Some folks are born silver spoon in hand
Lord, don’t they help themselves, oh
On Thursday, Jared Kushner, when asked about the NBA players’ protests for racial justice on CNBC, made a pointed remark:
“The NBA players are very fortunate that they have the financial position where they’re able to take a night off from work without having to have the consequences to themselves financially.”
Look, someone at Fox News needs to coordinate these right-wing talking points better because that directly contradicts Deadspin superfan Laura Ingraham.
Kushner, son of a rich criminal who married the daughter of another, has never worked an honest day in his life, is a man who has created horrible financial consequences to countless people in this country, both from his work as White House senior advisor but also as the owner of several rental properties, his shitty antics detailed in season two of the Netflix series Dirty Money entitled “Slumlord Millionaire.”
- Using “intrusive construction” (such as constant, nightlong noises) to harass tenants in rent-stabilized apartments to move out and then jack the prices up.

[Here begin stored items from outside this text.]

(** [add] to a collection that is not full stores the element at the index of the old population, puts it in the queue of its pov
    behind all elements of at least its priority, and leaves the other queues alone; a full collection stays as it is and
    [NULL_INDEX] is returned. *)
Theorem add_enqueues (scratch : bool) c (pov pri : Z) (v : T) :
  inv c ->
  exists c' i, add zeroT lg scratch c pov v pri = Some (c', i) /\ inv c' /\
  if decide (population c < capacity lg) then
    i = population c /\ queue c' pov = enqueue (pri, v) (queue c pov) /\ (forall pov', pov' <> pov -> queue c' pov' = queue c pov') /\
    pov_at zeroT lg c' i = pov /\ item_at zeroT lg c' i = Some (pri, v) /\ population c' = population c + 1
  else c' = c /\ i = NULL_INDEX.
Proof.
  intros [tr Hok]. unfold population, capacity. case_decide as Hd.
  - destruct (collection_add_ok zeroT lg lg_small scratch c tr pov v pri Hok Hd) as (c' & tr' & -> & Hok' & Hadd).
    exists c', (_population c). split; [done|]. split; [by exists tr'|]. split; [done|].
    split; [by apply (added_queue zeroT lg lg_small c tr)|]. split; [intros; by apply (added_other zeroT lg lg_small c tr c' pov pri v)|].
    destruct Hadd as ((hi & lo & _ & Hnew & _) & _ & _ & Hitem & Hpop & _).
    assert (_population c ∈ queue_indices c' pov) as Hin by (rewrite Hnew; set_solver).
    pose proof (member_below zeroT lg lg_small c' tr' Hok' pov _ Hin) as Hb. split; [|split; [|done]].
    + symmetry. by apply (pov_at_spec zeroT lg lg_small c' tr' Hok' _ Hb).
    + by rewrite (item_at_member zeroT lg lg_small c' tr' pov), Hitem.
  - rewrite (add_full zeroT lg scratch c tr) by (done || lia). exists c, NULL_INDEX. split; [done|]. split; [by exists tr|done].
Qed.

(** [remove] of an existing element deletes it from the queue of its pov, keeps the contents and the order of all other
    elements of all queues although it moves one of them to the freed slot, and returns the index of the element that followed
    ([NULL_INDEX] after the last one). *)
Theorem remove_dequeues c (i : Z) :
  inv c -> 0 <= i < population c ->
  let pov := pov_at zeroT lg c i in
  exists c' next k, remove zeroT lg c i = Some (c', next) /\ inv c' /\
    queue_indices c pov !! k = Some i /\ queue c' pov = delete k (queue c pov) /\ (forall pov', pov' <> pov -> queue c' pov' = queue c pov') /\
    next = default NULL_INDEX (queue_indices c' pov !! k) /\ population c' = population c - 1.
Proof.
  intros [tr Hok] Hi. unfold population in *. pose proof (co_pop _ _ _ _ Hok) as Hpop.
  unfold pov_at. rewrite land_mask, Z.mod_small by lia. cbn zeta.
  destruct (collection_remove_ok zeroT lg lg_small c tr i Hok Hi) as (l1 & l2 & c' & tr' & next & Hin & -> & Hok' & Hq & Hnext & Hother & Hp & _).
  exists c', next, (length l1). split; [done|]. split; [by exists tr'|]. split; [rewrite Hin; by apply list_lookup_middle|].
  split; [|split; [done|split; [|done]]].
  - rewrite Hq. unfold CollectionSpec.queue. by rewrite Hin, (delete_contents zeroT).
  - rewrite Hnext. unfold first_index. by rewrite head_lookup, lookup_drop, Nat.add_0_r.
Qed.
(* ===== verification/Calendar.v ===== *)
(** * The Gregorian calendar

    Days are numbered from 0000-01-01 on.  [day_number] is defined for all integers as the day, so that arithmetic on dates that do not exist
    (February 30, say) means the day that many days after the first of the month. *)
From S2P Require Import Prelude.

Definition leap (y : Z) : bool := (y mod 4 =? 0) && (negb (y mod 100 =? 0) || (y mod 400 =? 0)).
(** The number of leap years before [y], counted from year 0 *)
Definition leap_years (y : Z) : Z := (y + 3) / 4 - (y + 99) / 100 + (y + 399) / 400.
Definition year_start (y : Z) : Z := 365 * y + leap_years y.

Definition month_length (l : bool) (m : Z) : Z :=
  if m =? 2 then (if l then 29 else 28) else if (m =? 4) || (m =? 6) || (m =? 9) || (m =? 11) then 30 else 31.
(** The days of a year before month [m] *)
Definition month_start (l : bool) (m : Z) : Z :=
  [0; 0; 31; 59; 90; 120; 151; 181; 212; 243; 273; 304; 334].[m] + (if (3 <=? m) && l then 1 else 0).

Definition day_number (y m d : Z) : Z := year_start y + month_start (leap y) m + d - 1.
Definition is_month (m : Z) : Prop := 1 <= m <= 12.
Definition is_date (y m d : Z) : Prop := is_month m /\ 1 <= d <= month_length (leap y) m.

Ltac months m :=
  assert (m = 1 \/ m = 2 \/ m = 3 \/ m = 4 \/ m = 5 \/ m = 6 \/ m = 7 \/ m = 8 \/ m = 9 \/ m = 10 \/ m = 11 \/ m = 12) as Hmonths by lia;
  destruct Hmonths as [-> |[-> |[-> |[-> |[-> |[-> |[-> |[-> |[-> |[-> |[-> | ->]]]]]]]]]]].

Lemma month_length_range l m : 28 <= month_length l m <= 31.
Proof. unfold month_length. repeat case_match; lia. Qed.

Lemma month_start_next l m : 1 <= m < 12 -> month_start l (m + 1) = month_start l m + month_length l m.
Proof. intros Hm. months m; try lia; destruct l; reflexivity. Qed.

Lemma month_start_range l m : is_month m -> 0 <= month_start l m <= 334 + (if l then 1 else 0).
Proof. intros Hm. unfold is_month in Hm. months m; destruct l; vm_compute; split; discriminate. Qed.

Lemma month_end l m : is_month m -> month_start l m + month_length l m <= if l then 366 else 365.
Proof. intros Hm. unfold is_month in Hm. months m; destruct l; vm_compute; discriminate. Qed.

Lemma month_start_december l : month_start l 12 + 31 = if l then 366 else 365.
Proof. by destruct l. Qed.

Lemma month_length_december l : month_length l 12 = 31.
Proof. done. Qed.

Lemma year_start_next y : year_start (y + 1) = year_start y + (if leap y then 366 else 365).
Proof.
  unfold year_start, leap_years, leap. destruct (Z.eqb_spec (y mod 4) 0), (Z.eqb_spec (y mod 100) 0), (Z.eqb_spec (y mod 400) 0); cbn [andb orb negb];
    Z.div_mod_to_equations; lia.
Qed.

Lemma year_start_le y y' : y <= y' -> year_start y + 365 * (y' - y) <= year_start y'.
Proof.
  intros H. apply (up_to_ind (fun y' => year_start y + 365 * (y' - y) <= year_start y') y); [done|lia|].
  intros i Hi IH. rewrite year_start_next. destruct (leap _); lia.
Qed.

Lemma leap_400 y f : leap (y + 400 * f) = leap y.
Proof.
  unfold leap.
  assert ((y + 400 * f) mod 4 = y mod 4) as -> by (rewrite <- (Z_mod_plus_full y (100 * f) 4); f_equal; lia).
  assert ((y + 400 * f) mod 100 = y mod 100) as -> by (rewrite <- (Z_mod_plus_full y (4 * f) 100); f_equal; lia).
  assert ((y + 400 * f) mod 400 = y mod 400) as -> by (rewrite <- (Z_mod_plus_full y f 400); f_equal; lia).
  done.
Qed.

Lemma year_start_400 y f : year_start (y + 400 * f) = year_start y + 146097 * f.
Proof. unfold year_start, leap_years. Z.div_mod_to_equations. lia. Qed.

(** ** Moving in the calendar *)
Lemma day_number_day y m d n : day_number y m (d + n) = day_number y m d + n.
Proof. unfold day_number. lia. Qed.

Lemma day_number_month y m d : 1 <= m < 12 -> day_number y (m + 1) d = day_number y m d + month_length (leap y) m.
Proof. intros Hm. unfold day_number. rewrite month_start_next by done. lia. Qed.

Lemma day_number_december y d : day_number (y + 1) 1 d = day_number y 12 d + 31.
Proof.
  unfold day_number. rewrite year_start_next. pose proof (month_start_december (leap y)).
  assert (month_start (leap (y + 1)) 1 = 0) as -> by (by destruct (leap (y + 1))). destruct (leap y); lia.
Qed.

Lemma day_number_year y m d : is_month m ->
  day_number (y + 1) m d = day_number y m d + (if leap (if 3 <=? m then y + 1 else y) then 366 else 365).
Proof.
  intros Hm. unfold day_number, month_start. rewrite year_start_next. destruct (3 <=? m); cbn [andb]; destruct (leap y), (leap (y + 1)); lia.
Qed.

Lemma day_number_400 y m d f : day_number (y + 400 * f) m d = day_number y m d + 146097 * f.
Proof. unfold day_number. rewrite leap_400, year_start_400. lia. Qed.

(** ** The order of dates *)
Lemma date_in_year y m d : is_date y m d -> year_start y <= day_number y m d < year_start (y + 1).
Proof.
  intros [Hm Hd]. unfold day_number. rewrite year_start_next. pose proof (month_start_range (leap y) m Hm).
  pose proof (month_end (leap y) m Hm). lia.
Qed.

Lemma month_start_mono l m m' : is_month m -> is_month m' -> m < m' -> month_start l m + month_length l m <= month_start l m'.
Proof.
  unfold is_month. intros Hm Hm' Hlt. apply (up_to_ind (fun m' => month_start l m + month_length l m <= month_start l m') (m + 1)); [lia|rewrite month_start_next; lia|].
  intros i Hi IH. rewrite month_start_next by lia. pose proof (month_length_range l i). lia.
Qed.

Definition date_before (y m d y' m' d' : Z) : Prop := y < y' \/ y = y' /\ (m < m' \/ m = m' /\ d < d').

Lemma day_number_lt y m d y' m' d' :
  is_date y m d -> is_date y' m' d' -> date_before y m d y' m' d' -> day_number y m d < day_number y' m' d'.
Proof.
  intros H H' [Hy|[-> [Hm|[-> Hd]]]].
  - pose proof (date_in_year _ _ _ H). pose proof (date_in_year _ _ _ H'). pose proof (year_start_le (y + 1) y' ltac:(lia)). lia.
  - destruct H as [Hm1 Hd1], H' as [Hm2 Hd2]. unfold day_number. pose proof (month_start_mono (leap y') m m' Hm1 Hm2 Hm). lia.
  - unfold day_number. lia.
Qed.

Lemma day_number_inj y m d y' m' d' :
  is_date y m d -> is_date y' m' d' -> day_number y m d = day_number y' m' d' -> y = y' /\ m = m' /\ d = d'.
Proof.
  intros H H' He. pose proof (day_number_lt _ _ _ _ _ _ H H') as H1. pose proof (day_number_lt _ _ _ _ _ _ H' H) as H2. unfold date_before in *. lia.
Qed.

Lemma day_number_lt_iff y m d y' m' d' :
  is_date y m d -> is_date y' m' d' -> day_number y m d < day_number y' m' d' <-> date_before y m d y' m' d'.
Proof.
  intros H H'. split; [|by apply day_number_lt]. intros Hlt. pose proof (day_number_lt _ _ _ _ _ _ H' H) as H2. unfold date_before in *.
  destruct (decide (y = y' /\ m = m' /\ d = d')) as [(-> & -> & ->)|Hne]; lia.
Qed.

(** A day that does not exist in its month, in the next one *)
Lemma next_month_date y m d :
  is_month m -> month_length (leap y) m < d <= 31 -> is_date y (m + 1) (d - month_length (leap y) m) /\
  day_number y (m + 1) (d - month_length (leap y) m) = day_number y m d.
Proof.
  intros Hm Hd. unfold is_month in *. pose proof (month_length_range (leap y) m). assert (m <> 12) as Hne.
  { intros ->. rewrite month_length_december in Hd. lia. }
  pose proof (month_length_range (leap y) (m + 1)). split; [split; [unfold is_month; lia|lia]|].
  rewrite day_number_month by lia. unfold day_number. lia.
Qed.

Lemma year_start_0 : year_start 0 = 0.
Proof. done. Qed.

Lemma date_nonneg y m d : is_date y m d -> 0 <= day_number y m d <-> 0 <= y.
Proof.
  intros H%date_in_year. pose proof year_start_0. destruct (decide (0 <= y)).
  - pose proof (year_start_le 0 y ltac:(lia)). lia.
  - pose proof (year_start_le (y + 1) 0 ltac:(lia)). lia.
Qed.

- Sending letters threatening tenants of eviction if their payments were late.
- And if you can’t scare them out, you could always try choking them with lead dust.
Kushner’s comment is swollen with privilege and reveals a mindset of utter disdain.
As a member of the elite ruling class, Kushner comes pretty close to saying the quiet part out loud here: They should just be grateful that they’ve been allowed entrance to the rich kids’ club.
Never mind that NBA players make hard-earned salaries based on what a market with artificially imposed limits will bear. Is he forgetting the part where they’re supposed to pretend this is a true meritocracy?
In that Netflix docuseries by Alex Gibney, an investigator talked to a representative of Kushner Companies and questioned its predatory, harassing treatment of its tenants. He was told simply:
“We have a fiduciary duty to our ownership partners to collect as much money as we can.” In another scene, Kushner, owner of The New York Observer, brushes off a 20-year employee’s greeting by telling him, “I’d like to talk to you, but I have many far more important people here for me to talk to right now.”
Apparently he deems LeBron James important enough to talk with, as Kushner plans to call the Lakers superstar.
The problem for Jared is that when you’re The Translucent One, everyone can see right through you. Doubt LeBron has time for insignificant fools like you.